**Task item:** Please repeat the data shown below, word for word.
▼
(** X16.  Partial writes compose.  Two partial writes into byte ranges of
    one word that do not overlap give the same word in either order, and
    in it each field holds its value modulo the width of the field; a
    second partial write into the same range replaces the first. *)
Theorem partial_writes_compose (cur v1 v2 o1 w1 o2 w2 : Z) :
  0 <= cur -> 0 <= v1 -> 0 <= v2 ->
  0 <= o1 -> 0 <= w1 -> o1 + w1 <= o2 -> 0 <= w2 ->
  (exists r,
      (let* a := mergePartialWord (units (word32 cur)) (units (word32 v1)) o1 (JS.JNum w1) in
       mergePartialWord a (units (word32 v2)) o2 (JS.JNum w2)) = Ok (units (word32 r))
      /\ (let* a := mergePartialWord (units (word32 cur)) (units (word32 v2)) o2 (JS.JNum w2) in
          mergePartialWord a (units (word32 v1)) o1 (JS.JNum w1)) = Ok (units (word32 r))
      /\ fieldOf r o1 w1 = v1 mod 2 ^ (8 * w1)
      /\ fieldOf r o2 w2 = v2 mod 2 ^ (8 * w2))
  /\ (let* a := mergePartialWord (units (word32 cur)) (units (word32 v1)) o1 (JS.JNum w1) in
      mergePartialWord a (units (word32 v2)) o1 (JS.JNum w1))
     = mergePartialWord (units (word32 cur)) (units (word32 v2)) o1 (JS.JNum w1).
Proof.
  intros Hc H1 H2 Ho1 Hw1 Hd Hw2.
  pose proof (mergeWord_nonneg cur v1 (o1 * 8) (w1 * 8) Hc H1) as N1.
  pose proof (mergeWord_nonneg cur v2 (o2 * 8) (w2 * 8) Hc H2) as N2.
  split.
  - exists (mergeWord (mergeWord cur v1 (o1 * 8) (w1 * 8)) v2 (o2 * 8) (w2 * 8)).
    rewrite !mergePartialWord_words by assumption. cbn [bind].
    rewrite !mergePartialWord_words by assumption.
    pose proof (mergeWord_disjoint_commute cur v1 (o1 * 8) (w1 * 8) v2 (o2 * 8) (w2 * 8)
                  ltac:(lia) ltac:(lia) ltac:(lia) ltac:(lia)) as C.
    split; [reflexivity |]. split.
    + now rewrite C.
    + split.
      * rewrite C. apply fieldOf_mergeWord; lia.
      * apply fieldOf_mergeWord; lia.
  - rewrite !mergePartialWord_words by assumption. cbn [bind].
    rewrite mergePartialWord_words by assumption.
    now rewrite mergeWord_overwrite by lia.
Qed.

Lemma partial_writes_compose_witness :
  (exists r,
      (let* a := mergePartialWord (units (word32 (2 ^ 255))) (units (word32 511)) 0 (JS.JNum 1) in
       mergePartialWord a (units (word32 7)) 20 (JS.JNum 1)) = Ok (units (word32 r))
      /\ (let* a := mergePartialWord (units (word32 (2 ^ 255))) (units (word32 7)) 20 (JS.JNum 1) in
          mergePartialWord a (units (word32 511)) 0 (JS.JNum 1)) = Ok (units (word32 r))
      /\ fieldOf r 0 1 = 511 mod 2 ^ (8 * 1)
      /\ fieldOf r 20 1 = 7 mod 2 ^ (8 * 1))
  /\ (let* a := mergePartialWord (units (word32 (2 ^ 255))) (units (word32 511)) 0 (JS.JNum 1) in
      mergePartialWord a (units (word32 7)) 0 (JS.JNum 1))
     = mergePartialWord (units (word32 (2 ^ 255))) (units (word32 7)) 0 (JS.JNum 1).
Proof.
  apply (partial_writes_compose (2 ^ 255) 511 7 0 1 20 1); lia.
Defined.

(** ** The signed encoder, read back *)

Lemma repeatChar_app (c : ascii) (a b : nat) :
  JS.repeatChar c a ++ JS.repeatChar c b = JS.repeatChar c (a + b).
Proof. induction a as [| a IH]; [reflexivity | cbn [JS.repeatChar append Nat.add]; now rewrite IH]. Qed.

Lemma padStart_twice (s : string) (n m : nat) (c : ascii) :
  (n <= m)%nat -> JS.padStart (JS.padStart s n c) m c = JS.padStart s m c.
Proof.
  intros H. unfold JS.padStart.
  rewrite length_append, length_repeatChar, <- append_assoc, repeatChar_app.
  f_equal. f_equal. lia.
Qed.

(** X17.  The signed encoder writes two's complement in the width of the
    cell.  For a width of 1 to 32 bytes and a value within the range of
    that width, [encodeIntForStorage] returns the word of a number below
    [2^(8*width)] whose low [width] bytes, read as a two's-complement
    integer, are the value; the bytes above the width are zero also for a
    negative value. *)
Theorem signed_encoding_reads_back (newValue : jsvalue) (v width : Z) :
  1 <= width <= 32 ->
  BigInt_of_value newValue = Ok v ->
  - 2 ^ (8 * width - 1) <= v < 2 ^ (8 * width - 1) ->
  exists r,
    encodeIntForStorage newValue (JS.JNum width) = Ok (units (word32 r))
    /\ 0 <= r < 2 ^ (8 * width)
    /\ signedOf width r = v.
Proof.
  intros Hw Hv Hr.
  assert (P : 2 ^ (8 * width) = 2 * 2 ^ (8 * width - 1)).
  { rewrite <- Z.pow_succ_r by lia. f_equal. lia. }
  assert (Q : 0 < 2 ^ (8 * width - 1)) by (apply Z.pow_pos_nonneg; lia).
  assert (Enc : forall r, 0 <= r ->
            units ("0x" ++ JS.padStart (JS.padStart (JS.toString 16 r)
                                                   (Z.to_nat (width * 2)) "0") 64 "0")
            = units (word32 r)).
  { intros r _. unfold word32. rewrite padStart_twice by lia. reflexivity. }
  unfold encodeIntForStorage. rewrite Hv. cbn [bind].
  destruct (v <? 0) eqn:E; cbn [bind JS.mul_num JS.BigInt_of_number padLength].
  - apply Z.ltb_lt in E.
    replace (Z.shiftl 1 (width * 8) - 1) with (Z.ones (width * 8)) by (unfold Z.ones; lia).
    rewrite Z.land_ones by lia. replace (width * 8) with (8 * width) by lia.
    assert (M : v mod 2 ^ (8 * width) = v + 2 ^ (8 * width)).
    { symmetry. apply Z.mod_unique with (-1); lia. }
    exists (v mod 2 ^ (8 * width)). rewrite M. split; [| split].
    + apply f_equal. apply Enc. lia.
    + lia.
    + unfold signedOf. rewrite Z.mod_small by lia.
      assert (G : (v + 2 ^ (8 * width) <? 2 ^ (8 * width - 1)) = false)
        by (apply Z.ltb_ge; lia).
      rewrite G. lia.
  - apply Z.ltb_ge in E. exists v. split; [| split].
    + apply f_equal. apply Enc. lia.
    + lia.
    + unfold signedOf. rewrite Z.mod_small by lia.
      assert (G : (v <? 2 ^ (8 * width - 1)) = true) by (apply Z.ltb_lt; lia).
      now rewrite G.
Qed.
▲
**Solution:**
(** X16.  Partial writes compose.  Two partial writes into byte ranges of
    one word that do not overlap give the same word in either order, and
    in it each field holds its value modulo the width of the field; a
    second partial write into the same range replaces the first. *)
Theorem partial_writes_compose (cur v1 v2 o1 w1 o2 w2 : Z) :
  0 <= cur -> 0 <= v1 -> 0 <= v2 ->
  0 <= o1 -> 0 <= w1 -> o1 + w1 <= o2 -> 0 <= w2 ->
  (exists r,
      (let* a := mergePartialWord (units (word32 cur)) (units (word32 v1)) o1 (JS.JNum w1) in
       mergePartialWord a (units (word32 v2)) o2 (JS.JNum w2)) = Ok (units (word32 r))
      /\ (let* a := mergePartialWord (units (word32 cur)) (units (word32 v2)) o2 (JS.JNum w2) in
          mergePartialWord a (units (word32 v1)) o1 (JS.JNum w1)) = Ok (units (word32 r))
      /\ fieldOf r o1 w1 = v1 mod 2 ^ (8 * w1)
      /\ fieldOf r o2 w2 = v2 mod 2 ^ (8 * w2))
  /\ (let* a := mergePartialWord (units (word32 cur)) (units (word32 v1)) o1 (JS.JNum w1) in
      mergePartialWord a (units (word32 v2)) o1 (JS.JNum w1))
     = mergePartialWord (units (word32 cur)) (units (word32 v2)) o1 (JS.JNum w1).
Proof.
  intros Hc H1 H2 Ho1 Hw1 Hd Hw2.
  pose proof (mergeWord_nonneg cur v1 (o1 * 8) (w1 * 8) Hc H1) as N1.
  pose proof (mergeWord_nonneg cur v2 (o2 * 8) (w2 * 8) Hc H2) as N2.
  split.
  - exists (mergeWord (mergeWord cur v1 (o1 * 8) (w1 * 8)) v2 (o2 * 8) (w2 * 8)).
    rewrite !mergePartialWord_words by assumption. cbn [bind].
    rewrite !mergePartialWord_words by assumption.
    pose proof (mergeWord_disjoint_commute cur v1 (o1 * 8) (w1 * 8) v2 (o2 * 8) (w2 * 8)
                  ltac:(lia) ltac:(lia) ltac:(lia) ltac:(lia)) as C.
    split; [reflexivity |]. split.
    + now rewrite C.
    + split.
      * rewrite C. apply fieldOf_mergeWord; lia.
      * apply fieldOf_mergeWord; lia.
  - rewrite !mergePartialWord_words by assumption. cbn [bind].
    rewrite mergePartialWord_words by assumption.
    now rewrite mergeWord_overwrite by lia.
Qed.

Lemma partial_writes_compose_witness :
  (exists r,
      (let* a := mergePartialWord (units (word32 (2 ^ 255))) (units (word32 511)) 0 (JS.JNum 1) in
       mergePartialWord a (units (word32 7)) 20 (JS.JNum 1)) = Ok (units (word32 r))
      /\ (let* a := mergePartialWord (units (word32 (2 ^ 255))) (units (word32 7)) 20 (JS.JNum 1) in
          mergePartialWord a (units (word32 511)) 0 (JS.JNum 1)) = Ok (units (word32 r))
      /\ fieldOf r 0 1 = 511 mod 2 ^ (8 * 1)
      /\ fieldOf r 20 1 = 7 mod 2 ^ (8 * 1))
  /\ (let* a := mergePartialWord (units (word32 (2 ^ 255))) (units (word32 511)) 0 (JS.JNum 1) in
      mergePartialWord a (units (word32 7)) 0 (JS.JNum 1))
     = mergePartialWord (units (word32 (2 ^ 255))) (units (word32 7)) 0 (JS.JNum 1).
Proof.
  apply (partial_writes_compose (2 ^ 255) 511 7 0 1 20 1); lia.
Defined.

(** ** The signed encoder, read back *)

Lemma repeatChar_app (c : ascii) (a b : nat) :
  JS.repeatChar c a ++ JS.repeatChar c b = JS.repeatChar c (a + b).
Proof. induction a as [| a IH]; [reflexivity | cbn [JS.repeatChar append Nat.add]; now rewrite IH]. Qed.

Lemma padStart_twice (s : string) (n m : nat) (c : ascii) :
  (n <= m)%nat -> JS.padStart (JS.padStart s n c) m c = JS.padStart s m c.
Proof.
  intros H. unfold JS.padStart.
  rewrite length_append, length_repeatChar, <- append_assoc, repeatChar_app.
  f_equal. f_equal. lia.
Qed.

(** X17.  The signed encoder writes two's complement in the width of the
    cell.  For a width of 1 to 32 bytes and a value within the range of
    that width, [encodeIntForStorage] returns the word of a number below
    [2^(8*width)] whose low [width] bytes, read as a two's-complement
    integer, are the value; the bytes above the width are zero also for a
    negative value. *)
Theorem signed_encoding_reads_back (newValue : jsvalue) (v width : Z) :
  1 <= width <= 32 ->
  BigInt_of_value newValue = Ok v ->
  - 2 ^ (8 * width - 1) <= v < 2 ^ (8 * width - 1) ->
  exists r,
    encodeIntForStorage newValue (JS.JNum width) = Ok (units (word32 r))
    /\ 0 <= r < 2 ^ (8 * width)
    /\ signedOf width r = v.
Proof.
  intros Hw Hv Hr.
  assert (P : 2 ^ (8 * width) = 2 * 2 ^ (8 * width - 1)).
  { rewrite <- Z.pow_succ_r by lia. f_equal. lia. }
  assert (Q : 0 < 2 ^ (8 * width - 1)) by (apply Z.pow_pos_nonneg; lia).
  assert (Enc : forall r, 0 <= r ->
            units ("0x" ++ JS.padStart (JS.padStart (JS.toString 16 r)
                                                   (Z.to_nat (width * 2)) "0") 64 "0")
            = units (word32 r)).
  { intros r _. unfold word32. rewrite padStart_twice by lia. reflexivity. }
  unfold encodeIntForStorage. rewrite Hv. cbn [bind].
  destruct (v <? 0) eqn:E; cbn [bind JS.mul_num JS.BigInt_of_number padLength].
  - apply Z.ltb_lt in E.
    replace (Z.shiftl 1 (width * 8) - 1) with (Z.ones (width * 8)) by (unfold Z.ones; lia).
    rewrite Z.land_ones by lia. replace (width * 8) with (8 * width) by lia.
    assert (M : v mod 2 ^ (8 * width) = v + 2 ^ (8 * width)).
    { symmetry. apply Z.mod_unique with (-1); lia. }
    exists (v mod 2 ^ (8 * width)). rewrite M. split; [| split].
    + apply f_equal. apply Enc. lia.
    + lia.
    + unfold signedOf. rewrite Z.mod_small by lia.
      assert (G : (v + 2 ^ (8 * width) <? 2 ^ (8 * width - 1)) = false)
        by (apply Z.ltb_ge; lia).
      rewrite G. lia.
  - apply Z.ltb_ge in E. exists v. split; [| split].
    + apply f_equal. apply Enc. lia.
    + lia.
    + unfold signedOf. rewrite Z.mod_small by lia.
      assert (G : (v <? 2 ^ (8 * width - 1)) = true) by (apply Z.ltb_lt; lia).
      now rewrite G.
Qed.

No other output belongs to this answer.